>>>>>
Lemma append_nil_r (s : string) : s +:+ "" = s.
Proof.
  induction s as [|c s IH]; [done|]. change (String c (s +:+ "") = String c s).
  by rewrite IH.
Qed.

Lemma lines_snoc records r :
  lines (records ++ [r]) = lines records +:+ csv_writerow (csv_row r.1.1 r.1.2 r.2).
Proof.
  induction records as [|r' records IH]; cbn.
  - by rewrite append_nil_r.
  - by rewrite IH, append_assoc.
Qed.

(** X8: the layout of the storage file.  Starting without a file, after
    any number of successful saves the file holds the header once, then one
    line per record, in the order of the calls. *)
Theorem saves_layout (records : list (string * string * Z)) (w : World) :
  files w !! storage_file_entry (entries w) = None → records ≠ [] →
  files (saves records w) !! storage_file_entry (entries w) =
  Some (csv_writerow ["URL"; "Timestamp"; "Status"] +:+ lines records).
Proof.
  intros Hf.
  induction records as [|r records IH] using rev_ind; [done|]. intros _.
  rewrite saves_snoc.
  assert (He : entries (saves records w) = entries w).
  { clear. induction records as [|r' records IH] using rev_ind; [done|].
    rewrite saves_snoc.
    by destruct (save_url_file r'.1.2 r'.1.1 r'.2 (saves records w)) as (-> & _). }
  destruct (save_url_file r.1.2 r.1.1 r.2 (saves records w)) as (_ & _ & Hf').
  rewrite He in Hf'. rewrite Hf'. rewrite lines_snoc.
  destruct records as [|r0 records0].
  - cbn. by rewrite Hf.
  - rewrite IH by done. unfold appended. by rewrite append_assoc.
Qed.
<<<<<
Scan the data above for the word "entries", then copy every line that holds it.

**Answer for the task:**
  files w !! storage_file_entry (entries w) = None → records ≠ [] →
  files (saves records w) !! storage_file_entry (entries w) =
  assert (He : entries (saves records w) = entries w).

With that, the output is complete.